UNITED STATES DISTRICT COURT EASTERN DISTRICT OF WISCONSIN
Jan 14, 2013
Case No. 11-C-1152 (E.D. Wis. Jan. 14, 2013)

Opinion

Case No. 11-C-1152

01-14-2013

BECKY CHASENSKY, Plaintiff, v. SCOTT WALKER, individually, and in his official capacity as Governor of the State of Wisconsin, and CULLEN WERWIE, individually, and in his official capacity as a staff member and spokesman for the administration of Governor Scott Walker, Defendants.


DECISION AND ORDER

Becky Chasensky's primary claim in this action is that Governor Scott Walker violated the anti-discrimination provision of the bankruptcy code, 11 U.S.C. § 525(a), when he denied Chasensky's application for a mid-term appointment to the Register of Deeds position for Marinette County. In granting Governor Walker's motion to dismiss, the Court held that the States' ratification of the Bankruptcy Clause, Art. I, § 8, cl. 4, did not save Chasensky's claim from being barred by the Eleventh Amendment. Cent. Va. Cmty. Coll. v. Katz, 546 U.S. 356, 378 (2006) ("In ratifying the Bankruptcy Clause, the States acquiesced in a subordination of whatever sovereign immunity they might otherwise have asserted in proceedings necessary to effectuate the in rem jurisdiction of the bankruptcy courts"). The Court held that "[e]ven if Chasensky's claim is somehow related to the exercise of in rem jurisdiction . . . the 'consent by ratification' theory is inapplicable here. The State is not a creditor to Ms. Chasensky's estate, so the alleged refusal to employ her in, or appoint her to, the Register of Deeds position has nothing to do with ensuring 'uniformity in treatment of state and private creditors.' Accordingly, Chasensky's claim is not necessary to effectuate in rem jurisdiction." Chasensky v. Walker, 2012 WL 1287659, at *3 (E.D. Wis. April 16, 2012) (quoting Katz at 376 n.13) (internal citations omitted). The Court certified its opinion to the United States Attorney General, who moved to intervene and for rehearing on the issue of whether § 525(a) is unconstitutional as applied to the appointment power of a duly elected State governor.

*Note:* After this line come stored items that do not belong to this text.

(* ===== verification/WpaIe.v ===== *)
(** * The WPA and RSN elements (common/wpa_common.c, ap/wpa_auth_ie.c)

    The element an access point announces is written from its configuration
    ([wpa_auth_gen_wpa_ie]), and the one a station sends back is parsed
    ([wpa_parse_wpa_ie_rsn], [wpa_parse_wpa_ie_wpa]).  A parser reads through
    [rd] and has no result when it would read outside the element; otherwise
    it returns its return value and what it has filled in so far.  The build
    has CONFIG_IEEE80211W and neither CONFIG_IEEE80211R, CONFIG_SAE nor
    CONFIG_RSN_TESTING. *)

From Stdlib Require Import String.
From S2P Require Import Prelude.
From S2P Require Import Wpabuf.
From S2P Require Import Common.
From S2P Require Import Hash.
From S2P Require Import WpaCommon.

(** ** Configuration (ap/wpa_auth.h) *)

Inductive mfp_options :=
  | NO_MGMT_FRAME_PROTECTION | MGMT_FRAME_PROTECTION_OPTIONAL | MGMT_FRAME_PROTECTION_REQUIRED.
#[global] Instance mfp_options_eq_dec : EqDecision mfp_options.
Proof. solve_decision. Defined.

(** [struct wpa_auth_config]; [conf_wpa] and [conf_key_mgmt] are its members
    [wpa] and [wpa_key_mgmt]. *)
Record wpa_auth_config := mk_conf {
  conf_wpa : Z;
  conf_key_mgmt : Z;
  wpa_pairwise : Z;
  wpa_group_cipher : Z;
  wpa_group_rekey : Z;
  wpa_strict_rekey : bool;
  wpa_gmk_rekey : Z;
  wpa_ptk_rekey : Z;
  rsn_pairwise : Z;
  rsn_preauth : bool;
  eapol_version : Z;
  peerkey : bool;
  wmm_enabled : bool;
  tx_status : bool;
  ieee80211w : mfp_options;
  group_mgmt_cipher : Z;
  disable_gtk : bool
}.

Definition uses_mfp (cf : wpa_auth_config) : bool :=
  negb (bool_decide (ieee80211w cf = NO_MGMT_FRAME_PROTECTION)).

(** ** Suites (common/wpa_common.h) *)

Definition WPA_CIPHER_GTK_NOT_USED : Z := 2 ^ 14.
Definition WPA_KEY_MGMT_WPA_NONE : Z := 2 ^ 4.
Definition WPA_PROTO_OSEN : Z := 2 ^ 3.
Definition WPA_VERSION : Z := 1.
Definition RSN_VERSION : Z := 1.

Definition WPA_AUTH_KEY_MGMT_NONE : Z := RSN_SELECTOR 0x00 0x50 0xf2 0.
Definition WPA_AUTH_KEY_MGMT_UNSPEC_802_1X : Z := RSN_SELECTOR 0x00 0x50 0xf2 1.
Definition WPA_AUTH_KEY_MGMT_PSK_OVER_802_1X : Z := RSN_SELECTOR 0x00 0x50 0xf2 2.
Definition WPA_CIPHER_SUITE_NONE : Z := RSN_SELECTOR 0x00 0x50 0xf2 0.
Definition WPA_CIPHER_SUITE_TKIP : Z := RSN_SELECTOR 0x00 0x50 0xf2 2.
Definition WPA_CIPHER_SUITE_CCMP : Z := RSN_SELECTOR 0x00 0x50 0xf2 4.
Definition RSN_AUTH_KEY_MGMT_UNSPEC_802_1X : Z := RSN_SELECTOR 0x00 0x0f 0xac 1.
Definition RSN_AUTH_KEY_MGMT_PSK_OVER_802_1X : Z := RSN_SELECTOR 0x00 0x0f 0xac 2.
Definition RSN_AUTH_KEY_MGMT_802_1X_SHA256 : Z := RSN_SELECTOR 0x00 0x0f 0xac 5.
Definition RSN_AUTH_KEY_MGMT_PSK_SHA256 : Z := RSN_SELECTOR 0x00 0x0f 0xac 6.
Definition RSN_AUTH_KEY_MGMT_802_1X_SUITE_B : Z := RSN_SELECTOR 0x00 0x0f 0xac 11.
Definition RSN_AUTH_KEY_MGMT_802_1X_SUITE_B_192 : Z := RSN_SELECTOR 0x00 0x0f 0xac 12.
Definition RSN_AUTH_KEY_MGMT_OSEN : Z := RSN_SELECTOR 0x50 0x6f 0x9a 1.
Definition RSN_CIPHER_SUITE_NONE : Z := RSN_SELECTOR 0x00 0x0f 0xac 0.
Definition RSN_CIPHER_SUITE_TKIP : Z := RSN_SELECTOR 0x00 0x0f 0xac 2.
Definition RSN_CIPHER_SUITE_CCMP : Z := RSN_SELECTOR 0x00 0x0f 0xac 4.
Definition RSN_CIPHER_SUITE_AES_128_CMAC : Z := RSN_SELECTOR 0x00 0x0f 0xac 6.
Definition RSN_CIPHER_SUITE_NO_GROUP_ADDRESSED : Z := RSN_SELECTOR 0x00 0x0f 0xac 7.
Definition RSN_CIPHER_SUITE_GCMP : Z := RSN_SELECTOR 0x00 0x0f 0xac 8.
Definition RSN_CIPHER_SUITE_GCMP_256 : Z := RSN_SELECTOR 0x00 0x0f 0xac 9.
Definition RSN_CIPHER_SUITE_CCMP_256 : Z := RSN_SELECTOR 0x00 0x0f 0xac 10.
Definition RSN_CIPHER_SUITE_BIP_GMAC_128 : Z := RSN_SELECTOR 0x00 0x0f 0xac 11.
Definition RSN_CIPHER_SUITE_BIP_GMAC_256 : Z := RSN_SELECTOR 0x00 0x0f 0xac 12.
Definition RSN_CIPHER_SUITE_BIP_CMAC_256 : Z := RSN_SELECTOR 0x00 0x0f 0xac 13.

Definition WPA_CAPABILITY_PREAUTH : Z := 2 ^ 0.
Definition WPA_CAPABILITY_MFPR : Z := 2 ^ 6.
Definition WPA_CAPABILITY_MFPC : Z := 2 ^ 7.
Definition WPA_CAPABILITY_PEERKEY_ENABLED : Z := 2 ^ 9.
Definition RSN_NUM_REPLAY_COUNTERS_16 : Z := 3.

(** The first suite of the table that is the selector, or 0. *)
Fixpoint suite_lookup (table : list (Z * Z)) (sel : Z) : Z :=
  match table with
  | [] => 0
  | (s, v) :: table => if sel =? s then v else suite_lookup table sel
  end.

The United States' primary argument is that the Court should adhere to the doctrine of constitutional avoidance and decide this case on non-constitutional grounds. "It is not the habit of the Court to decide questions of a constitutional nature unless absolutely necessary to a decision of the case. . . . The Court will not pass upon a constitutional question although properly presented by the record, if there is also present some other ground upon which the case may be disposed of." Ashwander v. Tenn. Valley Auth., 297 U.S. 288, 347 (1936) (Brandeis, J., concurring). In one sense, constitutional avoidance is a "tool for choosing between competing plausible interpretations, resting on the reasonable presumption that Congress did not intend the alternative which raises serious constitutional doubts." Clark v. Martinez, 543 U.S. 371, 381-82 (2005). It is also a "fundamental rule of judicial restraint" that federal courts should not entertain questions of constitutionality "unless such adjudication is avoidable." Bhd. of Locomotive Eng'r & Trainmen Gen. Comm. of Adjustment, Cent. Region v. Union Pac. R.R. Co., 522 F.3d 746, 750 (7th Cir. 2008).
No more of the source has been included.